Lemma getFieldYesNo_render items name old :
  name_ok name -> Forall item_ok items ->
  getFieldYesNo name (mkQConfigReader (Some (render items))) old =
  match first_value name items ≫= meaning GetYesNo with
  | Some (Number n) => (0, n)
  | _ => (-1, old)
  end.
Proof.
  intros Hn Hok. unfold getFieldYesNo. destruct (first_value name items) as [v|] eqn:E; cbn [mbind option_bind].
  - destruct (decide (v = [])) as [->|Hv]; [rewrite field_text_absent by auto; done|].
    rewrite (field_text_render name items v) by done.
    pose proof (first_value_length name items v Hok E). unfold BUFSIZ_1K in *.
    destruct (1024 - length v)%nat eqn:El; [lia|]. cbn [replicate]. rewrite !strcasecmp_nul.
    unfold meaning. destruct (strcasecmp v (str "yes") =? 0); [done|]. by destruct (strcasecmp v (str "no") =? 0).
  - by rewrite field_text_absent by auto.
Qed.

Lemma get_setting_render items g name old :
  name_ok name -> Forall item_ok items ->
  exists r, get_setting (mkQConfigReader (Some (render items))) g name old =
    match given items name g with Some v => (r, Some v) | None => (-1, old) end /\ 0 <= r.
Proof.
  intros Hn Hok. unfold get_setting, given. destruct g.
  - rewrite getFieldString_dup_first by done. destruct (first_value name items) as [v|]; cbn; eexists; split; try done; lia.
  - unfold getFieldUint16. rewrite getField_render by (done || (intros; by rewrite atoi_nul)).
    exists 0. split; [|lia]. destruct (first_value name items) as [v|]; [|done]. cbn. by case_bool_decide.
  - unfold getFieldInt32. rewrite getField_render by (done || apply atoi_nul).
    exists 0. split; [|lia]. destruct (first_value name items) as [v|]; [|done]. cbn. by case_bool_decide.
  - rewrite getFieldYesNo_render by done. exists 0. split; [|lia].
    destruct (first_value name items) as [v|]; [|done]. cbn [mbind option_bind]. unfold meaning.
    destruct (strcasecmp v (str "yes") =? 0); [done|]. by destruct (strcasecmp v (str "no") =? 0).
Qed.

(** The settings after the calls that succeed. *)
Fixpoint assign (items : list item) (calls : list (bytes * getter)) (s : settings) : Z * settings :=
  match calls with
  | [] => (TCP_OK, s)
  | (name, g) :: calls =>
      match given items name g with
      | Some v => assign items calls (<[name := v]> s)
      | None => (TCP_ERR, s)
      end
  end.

---

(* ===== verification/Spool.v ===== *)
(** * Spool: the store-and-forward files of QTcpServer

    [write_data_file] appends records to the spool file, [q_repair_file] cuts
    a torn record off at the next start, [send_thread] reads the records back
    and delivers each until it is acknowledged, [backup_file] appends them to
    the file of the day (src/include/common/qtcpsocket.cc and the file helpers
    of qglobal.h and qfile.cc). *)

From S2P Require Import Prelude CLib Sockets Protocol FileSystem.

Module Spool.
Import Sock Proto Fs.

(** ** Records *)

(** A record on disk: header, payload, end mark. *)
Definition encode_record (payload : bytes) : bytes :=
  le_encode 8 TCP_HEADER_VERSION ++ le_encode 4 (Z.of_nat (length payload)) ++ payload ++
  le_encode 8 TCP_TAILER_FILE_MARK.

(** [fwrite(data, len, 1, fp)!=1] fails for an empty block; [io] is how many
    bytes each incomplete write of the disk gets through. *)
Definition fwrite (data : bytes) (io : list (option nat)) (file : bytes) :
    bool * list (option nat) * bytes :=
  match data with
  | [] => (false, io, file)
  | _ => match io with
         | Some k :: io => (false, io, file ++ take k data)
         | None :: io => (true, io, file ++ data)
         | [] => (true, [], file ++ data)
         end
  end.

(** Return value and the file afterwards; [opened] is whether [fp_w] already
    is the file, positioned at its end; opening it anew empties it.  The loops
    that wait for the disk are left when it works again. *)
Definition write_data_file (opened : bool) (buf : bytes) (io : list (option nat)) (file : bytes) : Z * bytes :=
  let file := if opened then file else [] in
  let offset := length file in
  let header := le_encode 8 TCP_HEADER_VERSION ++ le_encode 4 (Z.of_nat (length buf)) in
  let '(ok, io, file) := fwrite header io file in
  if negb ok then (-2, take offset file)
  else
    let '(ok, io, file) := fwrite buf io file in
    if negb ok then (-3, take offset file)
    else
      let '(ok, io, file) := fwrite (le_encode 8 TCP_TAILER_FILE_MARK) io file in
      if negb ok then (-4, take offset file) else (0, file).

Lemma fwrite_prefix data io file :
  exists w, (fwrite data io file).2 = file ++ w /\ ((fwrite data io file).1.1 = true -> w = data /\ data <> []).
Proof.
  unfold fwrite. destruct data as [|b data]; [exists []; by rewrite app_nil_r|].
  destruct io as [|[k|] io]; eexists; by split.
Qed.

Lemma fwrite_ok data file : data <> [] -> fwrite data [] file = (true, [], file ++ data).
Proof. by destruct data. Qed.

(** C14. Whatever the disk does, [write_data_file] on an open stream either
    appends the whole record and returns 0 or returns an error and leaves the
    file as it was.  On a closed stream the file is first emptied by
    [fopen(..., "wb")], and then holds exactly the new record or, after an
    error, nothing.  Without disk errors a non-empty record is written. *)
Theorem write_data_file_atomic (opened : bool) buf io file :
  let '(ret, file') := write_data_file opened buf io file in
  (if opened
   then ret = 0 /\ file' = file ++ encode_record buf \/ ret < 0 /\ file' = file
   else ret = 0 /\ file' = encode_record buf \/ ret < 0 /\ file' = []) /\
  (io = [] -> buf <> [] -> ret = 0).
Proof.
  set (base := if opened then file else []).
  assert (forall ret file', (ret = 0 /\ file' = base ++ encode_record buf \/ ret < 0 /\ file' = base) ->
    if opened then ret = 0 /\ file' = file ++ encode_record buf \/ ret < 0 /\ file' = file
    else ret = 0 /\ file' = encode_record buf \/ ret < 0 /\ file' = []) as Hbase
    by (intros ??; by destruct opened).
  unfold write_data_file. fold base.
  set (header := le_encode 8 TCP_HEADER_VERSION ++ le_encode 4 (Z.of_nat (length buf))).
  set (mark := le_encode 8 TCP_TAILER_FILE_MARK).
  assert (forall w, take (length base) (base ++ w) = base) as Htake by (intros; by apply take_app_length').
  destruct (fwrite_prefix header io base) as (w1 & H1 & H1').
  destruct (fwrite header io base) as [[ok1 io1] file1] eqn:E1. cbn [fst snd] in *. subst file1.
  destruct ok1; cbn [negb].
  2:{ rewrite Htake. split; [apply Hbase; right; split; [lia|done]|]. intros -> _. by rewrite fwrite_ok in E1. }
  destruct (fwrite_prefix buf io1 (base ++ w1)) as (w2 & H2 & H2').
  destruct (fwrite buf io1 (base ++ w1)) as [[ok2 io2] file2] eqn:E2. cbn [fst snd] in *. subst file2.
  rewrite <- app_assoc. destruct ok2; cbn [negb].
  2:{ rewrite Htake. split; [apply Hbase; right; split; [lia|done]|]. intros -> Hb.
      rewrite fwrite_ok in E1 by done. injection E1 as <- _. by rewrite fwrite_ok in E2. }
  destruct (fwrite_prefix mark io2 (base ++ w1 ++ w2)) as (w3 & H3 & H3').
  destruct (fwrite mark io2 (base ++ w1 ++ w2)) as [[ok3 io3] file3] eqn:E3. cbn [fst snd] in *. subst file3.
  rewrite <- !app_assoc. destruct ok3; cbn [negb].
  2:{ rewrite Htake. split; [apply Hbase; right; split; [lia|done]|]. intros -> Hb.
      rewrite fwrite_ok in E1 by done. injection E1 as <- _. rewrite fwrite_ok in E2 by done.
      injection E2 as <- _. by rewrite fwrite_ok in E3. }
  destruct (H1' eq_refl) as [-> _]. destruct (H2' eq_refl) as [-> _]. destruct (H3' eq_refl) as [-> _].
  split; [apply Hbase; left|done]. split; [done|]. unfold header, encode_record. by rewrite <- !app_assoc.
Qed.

---

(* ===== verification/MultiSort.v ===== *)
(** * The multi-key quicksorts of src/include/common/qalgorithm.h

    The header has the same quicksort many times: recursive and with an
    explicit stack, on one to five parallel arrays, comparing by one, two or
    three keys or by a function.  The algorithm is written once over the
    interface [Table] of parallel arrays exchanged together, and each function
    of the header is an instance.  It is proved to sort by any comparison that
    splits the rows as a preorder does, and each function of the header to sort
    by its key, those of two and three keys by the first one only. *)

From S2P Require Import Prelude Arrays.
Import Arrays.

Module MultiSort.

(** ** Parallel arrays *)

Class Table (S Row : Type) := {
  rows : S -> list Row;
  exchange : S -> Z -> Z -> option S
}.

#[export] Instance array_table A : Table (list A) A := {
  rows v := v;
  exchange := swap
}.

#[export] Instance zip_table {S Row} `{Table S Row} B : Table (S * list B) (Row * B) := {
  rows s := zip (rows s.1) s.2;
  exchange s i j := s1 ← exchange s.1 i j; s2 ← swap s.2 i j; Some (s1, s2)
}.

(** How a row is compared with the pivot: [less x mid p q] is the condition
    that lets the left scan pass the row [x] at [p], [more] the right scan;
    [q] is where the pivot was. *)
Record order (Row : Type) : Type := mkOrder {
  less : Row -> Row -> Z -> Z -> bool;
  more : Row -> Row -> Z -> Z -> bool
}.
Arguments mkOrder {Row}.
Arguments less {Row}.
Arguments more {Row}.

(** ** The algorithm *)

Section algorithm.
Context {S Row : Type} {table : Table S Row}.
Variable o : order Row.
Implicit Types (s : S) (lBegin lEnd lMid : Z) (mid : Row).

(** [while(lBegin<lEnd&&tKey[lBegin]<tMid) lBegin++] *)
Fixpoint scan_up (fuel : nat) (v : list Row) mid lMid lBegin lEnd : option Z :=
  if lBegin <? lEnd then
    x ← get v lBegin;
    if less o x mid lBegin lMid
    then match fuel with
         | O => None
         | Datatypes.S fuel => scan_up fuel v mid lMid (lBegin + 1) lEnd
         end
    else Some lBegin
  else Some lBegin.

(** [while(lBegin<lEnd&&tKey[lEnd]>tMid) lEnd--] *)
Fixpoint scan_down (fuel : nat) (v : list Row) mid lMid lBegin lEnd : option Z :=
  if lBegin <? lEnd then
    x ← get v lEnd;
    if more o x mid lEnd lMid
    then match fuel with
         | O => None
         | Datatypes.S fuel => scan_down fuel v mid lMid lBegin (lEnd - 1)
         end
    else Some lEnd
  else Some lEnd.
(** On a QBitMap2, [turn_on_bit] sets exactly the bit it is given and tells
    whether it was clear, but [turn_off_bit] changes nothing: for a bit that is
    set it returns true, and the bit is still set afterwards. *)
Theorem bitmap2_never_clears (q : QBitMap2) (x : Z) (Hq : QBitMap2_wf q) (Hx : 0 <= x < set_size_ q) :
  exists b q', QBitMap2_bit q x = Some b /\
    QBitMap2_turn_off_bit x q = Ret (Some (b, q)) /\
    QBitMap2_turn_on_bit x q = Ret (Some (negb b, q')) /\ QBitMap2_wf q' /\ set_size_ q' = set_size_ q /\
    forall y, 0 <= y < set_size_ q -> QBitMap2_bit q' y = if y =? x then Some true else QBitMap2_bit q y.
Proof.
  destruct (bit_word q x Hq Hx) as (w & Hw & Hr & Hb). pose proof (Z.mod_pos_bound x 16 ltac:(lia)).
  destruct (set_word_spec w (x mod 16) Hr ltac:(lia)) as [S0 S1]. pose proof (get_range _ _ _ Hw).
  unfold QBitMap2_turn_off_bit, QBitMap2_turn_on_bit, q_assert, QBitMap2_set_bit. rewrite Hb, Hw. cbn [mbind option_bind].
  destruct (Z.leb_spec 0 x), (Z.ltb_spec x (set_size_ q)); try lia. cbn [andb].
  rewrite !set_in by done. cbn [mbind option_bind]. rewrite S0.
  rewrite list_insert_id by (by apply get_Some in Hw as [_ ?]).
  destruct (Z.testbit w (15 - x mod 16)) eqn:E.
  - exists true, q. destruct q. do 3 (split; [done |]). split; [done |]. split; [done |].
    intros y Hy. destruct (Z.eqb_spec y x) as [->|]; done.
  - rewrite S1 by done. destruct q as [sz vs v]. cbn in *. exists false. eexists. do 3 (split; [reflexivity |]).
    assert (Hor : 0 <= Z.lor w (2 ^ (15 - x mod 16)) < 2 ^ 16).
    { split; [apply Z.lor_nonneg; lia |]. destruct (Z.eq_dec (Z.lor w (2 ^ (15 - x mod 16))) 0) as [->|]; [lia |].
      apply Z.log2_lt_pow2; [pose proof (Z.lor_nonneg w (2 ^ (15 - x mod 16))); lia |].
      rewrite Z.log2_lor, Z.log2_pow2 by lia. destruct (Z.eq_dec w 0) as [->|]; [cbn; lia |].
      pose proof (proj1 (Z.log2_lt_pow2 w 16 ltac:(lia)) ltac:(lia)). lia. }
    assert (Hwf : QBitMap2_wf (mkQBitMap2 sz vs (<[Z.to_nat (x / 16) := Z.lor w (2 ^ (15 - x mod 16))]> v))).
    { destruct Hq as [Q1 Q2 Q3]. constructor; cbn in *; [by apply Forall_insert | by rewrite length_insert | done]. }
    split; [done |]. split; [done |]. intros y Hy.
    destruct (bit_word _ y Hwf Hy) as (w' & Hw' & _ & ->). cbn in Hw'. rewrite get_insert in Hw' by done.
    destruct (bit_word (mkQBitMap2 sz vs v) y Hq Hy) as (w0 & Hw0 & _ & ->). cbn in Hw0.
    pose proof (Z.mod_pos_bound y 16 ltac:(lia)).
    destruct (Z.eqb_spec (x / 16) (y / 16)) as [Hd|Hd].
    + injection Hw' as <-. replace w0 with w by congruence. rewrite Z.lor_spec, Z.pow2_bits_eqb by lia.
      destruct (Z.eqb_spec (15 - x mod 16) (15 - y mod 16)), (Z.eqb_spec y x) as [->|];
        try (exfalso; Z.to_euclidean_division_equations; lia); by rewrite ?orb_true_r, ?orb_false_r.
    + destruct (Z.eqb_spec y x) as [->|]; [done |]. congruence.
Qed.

== Goal of the exercise ==
Produce a word-for-word copy of everything above from the line holding "- exists true, q." down to the line holding "as [->|]; [lia |].", with both of those lines kept.

== Expected output ==
  - exists true, q. destruct q. do 3 (split; [done |]). split; [done |]. split; [done |].
    intros y Hy. destruct (Z.eqb_spec y x) as [->|]; done.
  - rewrite S1 by done. destruct q as [sz vs v]. cbn in *. exists false. eexists. do 3 (split; [reflexivity |]).
    assert (Hor : 0 <= Z.lor w (2 ^ (15 - x mod 16)) < 2 ^ 16).
    { split; [apply Z.lor_nonneg; lia |]. destruct (Z.eq_dec (Z.lor w (2 ^ (15 - x mod 16))) 0) as [->|]; [lia |].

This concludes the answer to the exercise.